Запомнилось и то, какой был город. Занесенный снегом, высокие сугробы, тропинки между ними — это улицы. Только по центральным улицам можно было ехать на машине. Лежали трупы, не так много. Лежали больше в подъездах. Город был засыпан чистым-чистым снегом. Безмолвный, только тикал метроном из длинных репродукторов, которые были повсюду. Витрины все заколочены. Памятник Петру, памятник Екатерине завалены мешками с песком. Никто из нас не стремился в этот блокадный город.
Жизнь блокадная шла среди разбомбленных домов. Угол Моховой и Пестеля, дом стоял словно бы разрезанный. Бесстыдно раскрылись внутренности квартир, где-то на четвертом этаже стоял платяной шкаф. Дверца болталась, хлопала на ветру. Оттуда выдувались платья, костюмы. Разбомбленные дома дымили. Пожары после бомбежек или снарядов продолжались неделями. Иногда возле них прохожие грелись. Гостиный Двор — черный весь от пожара. В Александровском саду траншеи, зенитки. Траншеи были и на Марсовом поле.
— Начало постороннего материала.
(** A sequence of requests, served one after the other. *)
Fixpoint run (reqs : list request) (w : world) : list (outcome response) * world :=
  match reqs with
  | [] => ([], w)
  | req :: rest =>
      let '(o, w1) := router req w in
      let '(os, w2) := run rest w1 in
      (o :: os, w2)
  end.

End Routes.

(** The record announced by a 201 response, if the outcome is one. *)
Definition created (o : outcome response) : option value :=
  match o with
  | Ok (mkResponse code (Json v)) => if (code =? 201)%Z then Some v else None
  | _ => None
  end.

(** ** The health-score badge of the customer list ([CustomerList], the
    conditional of the [className] template) *)

Definition healthScore_badge (healthScore : Float64.t) : string :=
  if Float64.leb (Float64.of_Z 90) healthScore then "bg-green-200 text-green-800"
  else if Float64.leb (Float64.of_Z 80) healthScore then "bg-yellow-200 text-yellow-800"
  else "bg-red-200 text-red-800".

(** ** Example oracles and requests, for the concrete runs below *)

Definition demo_uuid (i : nat) : string := pretty i.
Definition demo_random (i : nat) : Float64.t :=
  Float64.mk (2 ^ 52 + Z.of_nat i mod 2 ^ 52) (-53).

Definition test_body : value :=
  VObj [("name", VStr "Test Customer"); ("email", VStr "test@example.com")]%string.

(** ** Facts about the scaling of a random draw *)

Local Open Scope Z_scope.

Section Float64_facts.
Import Float64.

Lemma leb_zero_mant x : leb (of_Z 0) x = true ↔ 0 <= mant x.
Proof.
  unfold leb, align; cbn.
  rewrite Z.leb_le.
  assert (0 < 2 ^ (expo x - Z.min 0 (expo x))) by (apply Z.pow_pos_nonneg; lia).
  split; nia.
Qed.

Lemma ltb_one_inv x :
  0 <= mant x → ltb x (of_Z 1) = true →
  mant x = 0 ∨ (expo x < 0 ∧ mant x < 2 ^ (- expo x)).
Proof.
  unfold ltb, align; cbn. intros Hm H. apply Z.ltb_lt in H.
  destruct (Z.lt_ge_cases (expo x) 0) as [He|He].
  - right. split; [done|].
    rewrite Z.min_l, Z.sub_diag, Z.mul_1_r, Z.mul_1_l in H by lia.
    by replace (- expo x) with (0 - expo x) by lia.
  - left.
    rewrite Z.min_r, Z.sub_0_r, Z.sub_diag, Z.mul_1_l in H by lia.
    assert (0 < 2 ^ expo x) by (apply Z.pow_pos_nonneg; lia). nia.
Qed.

Lemma ltb_hundred_neg q e :
  e < 0 → q < 100 * 2 ^ (- e) → ltb (mk q e) (of_Z 100) = true.
Proof.
  intros He Hq. unfold ltb, align; cbn. apply Z.ltb_lt.
  rewrite Z.min_l, Z.sub_diag, Z.mul_1_r by lia.
  by replace (0 - e) with (- e) by lia.
Qed.
(** "Save analysis to history when results are loaded - only once": one
    evaluation of the effect, with [saveToHistory] as [onSaveAnalysis].
    [None] when the effect throws. *)
Definition saveEffect (E : Engine) (clock : Dashboard.Clock)
  (page : Dashboard.State) (v : State) : option (Dashboard.State * State) :=
  match analysisResults v with
  | Some results =>
      if truthy E results && negb (analysisLoading v)
         && negb (from_option Js.truthy false (analysisError v))
         && negb (hasSaved v)
      then
        percentage ← overallMatchPercentage results;
        Some (Dashboard.saveToHistory clock percentage page,
              mkState (analysisError v) true (analysisResults v)
                (analysisLoading v) (analysisQueryError v))
      else Some (page, v)
  | None => Some (page, v)
  end.

(** The component is mounted again (the tab that holds it is shown again):
    a new [hasSaved] ref, and the results still in the query cache. *)
Definition remount (v : State) : State :=
  mkState None false (analysisResults v) (analysisLoading v) (analysisQueryError v).

(** What can happen to displayed results without a new analysis. *)
Inductive Rerender :=
| SaveEffect (clock : Dashboard.Clock)
| ErrorEffect
| SaveToHistory (clock : Dashboard.Clock) (matchPercentage : option Json.value)
| Remount
| SetActiveTab (tab : jsstring).

Definition rerender (E : Engine) (ev : Rerender) (pv : Dashboard.State * State)
  : option (Dashboard.State * State) :=
  let '(page, v) := pv in
  match ev with
  | SaveEffect clock => saveEffect E clock page v
  | ErrorEffect => Some (page, errorEffect v)
  | SaveToHistory clock matchPercentage =>
      Some (Dashboard.saveToHistory clock matchPercentage page, v)
  | Remount => Some (page, remount v)
  | SetActiveTab tab => Some (Dashboard.setActiveTab tab page, v)
  end.

Fixpoint rerenders (E : Engine) (evs : list Rerender) (pv : Dashboard.State * State)
  : option (Dashboard.State * State) :=
  match evs with
  | [] => Some pv
  | ev :: rest => pv' ← rerender E ev pv; rerenders E rest pv'
  end.

(** The results on display: an object with a [skillMatch] that is not
    [null], so that the save effect can read the percentage. *)
Definition readable (results : Json.value) : Prop :=
  exists skillMatch,
    Json.member results $"skillMatch" = Some skillMatch /\ skillMatch <> Json.Null.

(** After the save: the flag of the page is set and the results are still
    the readable ones. *)
Definition saved (pv : Dashboard.State * State) : Prop :=
  Dashboard.hasBeenSaved (fst pv) = true /\
  from_option readable True (analysisResults (snd pv)).

End AnalysisResults.

(** ** Sample inputs *)

Module Sample.
Import Json GeminiService.

(** A string literal of JSON text: the characters between double quotes. *)
Definition quoted (x : string) : jsstring := 34%N :: Js.str x ++ [34%N].

Definition oversized_pdf : File.t :=
  File.mk $"cv.pdf" $"application/pdf" 5242881 (Returned $"%PDF-1.4").

Definition short_note : File.t :=
  File.mk $"cv.txt" $"text/plain" 5 (Returned $"hello").

Definition sixty_chars : jsstring :=
  $"Experienced engineer with Python, SQL and cloud skills, 2024".

Definition plain_resume : File.t :=
  File.mk $"resume.txt" $"text/plain" 60 (Returned sixty_chars).

Definition tiny_content : jsstring :=
  $"BT (Senior engineer) Tj /Text [(Python) (SQL)] ET trailer".

Definition tiny_pdf : File.t :=
  File.mk $"cv.pdf" $"application/pdf" 64 (Returned tiny_content).

(** A page text that starts with a section heading and is longer than 5000
    code units. *)
Definition heading_first : jsstring := $"Requirements: " ++ repeat (Js.ch "x") 5000.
Однажды нам поручили втроем вести пленного немца через город в штаб. Я наблюдал не столько за городом, сколько за немцем, которого вел, — какой ужас был на его лице, когда мы встречали прохожих. Замотанных в какие-то немыслимые платки, шарфы с черными от копоти лицами. Не поймешь — мужчина, женщина, старый, молодой. Как тени, они брели по городу. Началась тревога, завыли сирены, мы продолжали вести этого немца. Видели безразличие на лицах прохожих, которые смотрели на него. Он-то ужаснулся, а они уже без всяких чувств встречали человека в немецкой шинели».
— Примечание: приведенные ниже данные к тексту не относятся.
(** * Todd-Coxeter coset enumeration: a shallow embedding of [toddcox.py]

    The development follows the source file top-down: the [Cosets] table
    class, the [Row] scanner, the [solve] driver and the two presentation
    builders [coxeter] and [schlafli].

    Modelling conventions.
    - Python lists are Rocq lists read with stdpp's [!!]; a subscript that
      is out of range raises [IndexError].
    - Coset numbers and generator indices only ever come from [len(...)],
      from [list.index] or from the table itself, so they are [nat].
      The window bounds [left] and [right] of a row are changed by
      [+= 1] and [-= 1]; they are [Z], and a subscript by them follows
      Python's rule for negative subscripts.
    - A generator symbol is one character ([ascii]) and a word is a list of
      characters, the way Python iterates a [str].
    - Exceptions abort the whole computation; functions that can raise
      return a [result] or an [outcome].
    - [solve] need not terminate: its outer loop takes a [fuel] argument
      and answers [Paused] when the fuel is used up.
    - The enumeration layer keeps a ghost [log]: the value of the table
      after the constructor and after each mutating call ([set],
      [add_coset]) made by [solve] or [Row.learn], oldest first.  Erasing
      the log leaves the source's behaviour unchanged; it only serves to
      state properties of intermediate states. *)

From Stdlib Require Import ZArith Ascii.
From stdpp Require Import base list gmap strings.

Local Open Scope Z_scope.
Local Open Scope nat_scope.

(** ** Exceptions and the two result types *)

Inductive exn : Set := ValueError | IndexError | AssertionError.

Global Instance exn_eq_dec : EqDecision exn.
Proof. solve_decision. Defined.

Inductive result (A : Type) : Type :=
  | Ok (a : A)
  | Err (e : exn).
Arguments Ok {A} a.
Arguments Err {A} e.

Definition rbind {A B} (m : result A) (f : A → result B) : result B :=
  match m with
  | Ok a => f a
  | Err e => Err e
  end.

(** [l[i]] for a non-negative subscript. *)
Definition index {A} (l : list A) (i : nat) : result A :=
  match l !! i with
  | Some x => Ok x
  | None => Err IndexError
  end.

(** [l[i]] for an integer subscript: negative subscripts count from the
    end, and anything outside [-len, len) raises. *)
Definition py_index {A} (l : list A) (i : Z) : result A :=
  if decide (0 ≤ i)%Z then index l (Z.to_nat i)
  else if decide (- Z.of_nat (length l) ≤ i)%Z
       then index l (Z.to_nat (Z.of_nat (length l) + i))
       else Err IndexError.

(** ** class Cosets *)

Record Cosets : Type := mkCosets {
  names : list ascii;
  n_gens : nat;
  cosets : list (list (option nat));
  rcosets : list (list (option nat))
}.

Global Instance Cosets_eq_dec : EqDecision Cosets.
Proof. solve_decision. Defined.

(** [Cosets.__len__] *)
Definition len (c : Cosets) : nat := length (cosets c).

(** [Cosets.get] *)
Definition get (c : Cosets) (coset gen : nat) : result (option nat) :=
  rbind (index (cosets c) coset) (λ row, index row gen).

(** [Cosets.rget] *)
Definition rget (c : Cosets) (gen target : nat) : result (option nat) :=
  rbind (index (rcosets c) target) (λ row, index row gen).

(** [tab[i][j] = v]: both subscripts are checked. *)
Definition store (tab : list (list (option nat))) (i j v : nat)
  : result (list (list (option nat))) :=
  rbind (index tab i) (λ row,
    if decide (j < length row)
    then Ok (<[i := <[j := Some v]> row]> tab)
    else Err IndexError).

(** [Cosets.set]: the forward write, then the reverse write. *)
Definition set (c : Cosets) (coset gen target : nat) : result Cosets :=
  rbind (store (cosets c) coset gen target) (λ fwd,
  rbind (store (rcosets c) target gen coset) (λ rev,
    Ok (mkCosets (names c) (n_gens c) fwd rev))).

(** [Cosets.add_row] *)
Definition add_row (c : Cosets) : Cosets :=
  mkCosets (names c) (n_gens c)
    (cosets c ++ [replicate (n_gens c) None])
    (rcosets c ++ [replicate (n_gens c) None]).

(** [Cosets.__init__] *)
Definition Cosets_init (n : nat) (nms : list ascii) : Cosets :=
  add_row (mkCosets nms n [] []).

(** The inner [for gen, target in enumerate(coset)] of [add_coset]:
    the first column, counted from [gen], that holds [None]. *)
Fixpoint first_none (row : list (option nat)) (gen : nat) : option nat :=
  match row with
  | [] => None
  | None :: _ => Some gen
  | Some _ :: row' => first_none row' (S gen)
  end.

(** The outer [for i, coset in enumerate(self.cosets)]: the first
    undefined entry in row-major order. *)
Fixpoint first_undefined (tab : list (list (option nat))) (i : nat)
  : option (nat * nat) :=
  match tab with
  | [] => None
  | row :: tab' =>
      match first_none row 0 with
      | Some gen => Some (i, gen)
      | None => first_undefined tab' (S i)
      end
  end.

(** [Cosets.add_coset] *)
Definition add_coset (c : Cosets) : result (Cosets * bool) :=
  match first_undefined (cosets c) 0 with
  | Some (i, gen) =>
      let target := length (cosets c) in
      rbind (set (add_row c) i gen target) (λ c', Ok (c', true))
  | None => Ok (c, false)
  end.

(** ** class Row *)

Record Row : Type := mkRow {
  rel : list nat;
  left : Z;
  right : Z;
  left_coset : nat;
  right_target : nat
}.

Global Instance Row_eq_dec : EqDecision Row.
Proof. solve_decision. Defined.

(** [Row.__init__] *)
Definition Row_init (rl : list nat) (i : nat) : Row :=
  mkRow rl 0 (Z.of_nat (length rl)) i i.

(** The properties [left_gen] and [right_gen]. *)
Definition left_gen (r : Row) : result nat := py_index (rel r) (left r).
Definition right_gen (r : Row) : result nat := py_index (rel r) (right r - 1).

(** ** The enumeration layer: outcomes with a ghost log *)

Inductive outcome (A : Type) : Type :=
  | Done (a : A) (log : list Cosets)
  | Raise (e : exn) (log : list Cosets)
  | Paused (log : list Cosets).
Arguments Done {A} a log.
Arguments Raise {A} e log.
Arguments Paused {A} log.

Definition ret {A} (a : A) : outcome A := Done a [].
«Я восстановил в памяти тот день, это было не так уж сложно; тогда я впервые получил увольнительную в город. Блокада преобразила город неузнаваемо, поэтому все поражало и отпечатывалось в памяти прочно.
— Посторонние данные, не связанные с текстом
(** * GTpo utilities (gtpoUtils.h): weak-pointer identity, hashing and
      throwing assertions

    A shallow embedding of [GTpo/src/gtpoUtils.h].  The header is written
    against three pieces of the C++ standard library, which are modelled in
    [Module Std] the way libstdc++ implements them:

    - [<memory>]: [std::shared_ptr] / [std::weak_ptr] are a stored pointer
      plus a pointer to a reference-counted control block; the control
      blocks live in a store that is threaded through every operation that
      touches a counter;
    - [<functional>]: [std::hash<std::shared_ptr<T>>] hashes the stored
      pointer with [std::hash<T*>], which is implementation defined and is
      therefore a section variable;
    - [<stdexcept>]: [std::runtime_error] stores its [what_arg] and shows
      it through [what()] as a C string.

    [Module gtpo] holds the declarations of [namespace gtpo], and
    [Module StdSpecializations] the two specializations the header adds to
    [namespace std]. *)

From Stdlib Require Import ZArith Ascii String Bool Lia.
From stdpp Require Import base gmap.

Local Open Scope Z_scope.

(* ===================================================================== *)
(** ** The standard library pieces the header relies on                   *)
(* ===================================================================== *)

Module Std.
(** * GLASS-NIRISS: the extended model galaxy of [glass_niriss/grism/specgen.py]

    A shallow embedding of [H], [addAbs] and of the two methods
    [ExtendedModelGalaxy.update] and
    [ExtendedModelGalaxy._calculate_full_spectrum].

    Conventions of the embedding.
    - Python and numpy floats are read as real numbers ([R]): every
      arithmetic operation is the exact one, so rounding, overflow, [inf]
      and [nan] are outside the model.
    - A one-dimensional numpy array is a [list R]; the arrays handed over by
      the bagpipes objects are taken to live on the wavelength grid, so the
      element-wise operations are written with [zip_with] and carry no
      shape check of their own.
    - A Python exception is a [Raise] result; the exceptions modelled are
      those of dictionary access, of attribute access, of list indexing and
      of the nearest-index search of the line removal.
    - The model-components dictionary is a dictionary whose values are
      scalars or references to sub-dictionaries living in a store of
      Python objects, so that [deepcopy] and the in-place writes of the
      metallicity override are visible.
    - The bagpipes objects ([sfh], [stellar], [nebular], [dust_atten],
      [dust_emission], [igm], [agn], the inherited [_calculate_*] methods,
      [measure_index], the tables of [config] and [utils]) are not part of
      this repository: they are the fields of the record [Bagpipes]. *)

From Stdlib Require Import Reals Lra.
From stdpp Require Import base option list gmap strings.

Open Scope R_scope.

(** ** Exceptions *)

Inductive Exn : Type :=
| KeyError (key : string)
| TypeError
| ValueError
| IndexError
| AttributeError (attr : string).

Inductive Res (A : Type) : Type :=
| Ok (a : A)
| Raise (e : Exn).
Arguments Ok {A} a.
Arguments Raise {A} e.

#[global] Instance Res_ret : MRet Res := fun A a => Ok a.
#[global] Instance Res_bind : MBind Res := fun A B f m =>
  match m with
  | Ok a => f a
  | Raise e => Raise e
  end.

Definition raises {A} (m : Res A) : Prop := ∃ e, m = Raise e.

(** Reading an attribute that may not have been assigned yet. *)
Definition attr {A} (name : string) (o : option A) : Res A :=
  match o with
  | Some a => Ok a
  | None => Raise (AttributeError name)
  end.

(** ** numpy on one-dimensional arrays *)

#[global] Instance Rlt_decision : RelDecision Rlt := Rlt_dec.

Definition Rltb (x y : R) : bool := bool_decide (x < y).

Definition vadd (a b : list R) : list R := zip_with Rplus a b.
Definition vsub (a b : list R) : list R := zip_with Rminus a b.
Definition vmul (a b : list R) : list R := zip_with Rmult a b.
Definition vscale (c : R) (a : list R) : list R := Rmult c <$> a.
Definition vdiv_scalar (a : list R) (c : R) : list R := (λ x, x / c) <$> a.
Definition vmul_scalar (a : list R) (c : R) : list R := (λ x, x * c) <$> a.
Когда началась бомбежка, вернее, когда она приблизилась, я укрылся сперва в одной подворотне, потом перебежал в следующую. Зенитки захлопали рядом, прожектора шарили по небу. Все, что на передовой мы обычно наблюдали издали, сейчас происходило над головой. Неподалеку упала бомба, следом завыла следующая, на этот раз ближе, громче. Вой ее нарастал. В подворотню вбежала женщина с каким-то большим свертком. «Ложись!» — крикнул я, толкнул ее в снег и сам упал на что-то мягкое. Раздался удар, грохот. Дом наискосок стал разваливаться. Женщина закричала. Она кричала от страха. Судя по взрыву, бомба была небольшая; я хотел подняться и вдруг увидел под собой человека — румяное лицо старика. Это было так неожиданно, что я вскочил на ноги, потом нагнулся, потрогал завернутую в простыню фигуру, тронул лицо, волосы — я не сразу сообразил, что в свертке был большой елочный дед-мороз. Женщина, глядя на мой испуг, стала смеяться громко, истерически, освобождаясь от собственного страха.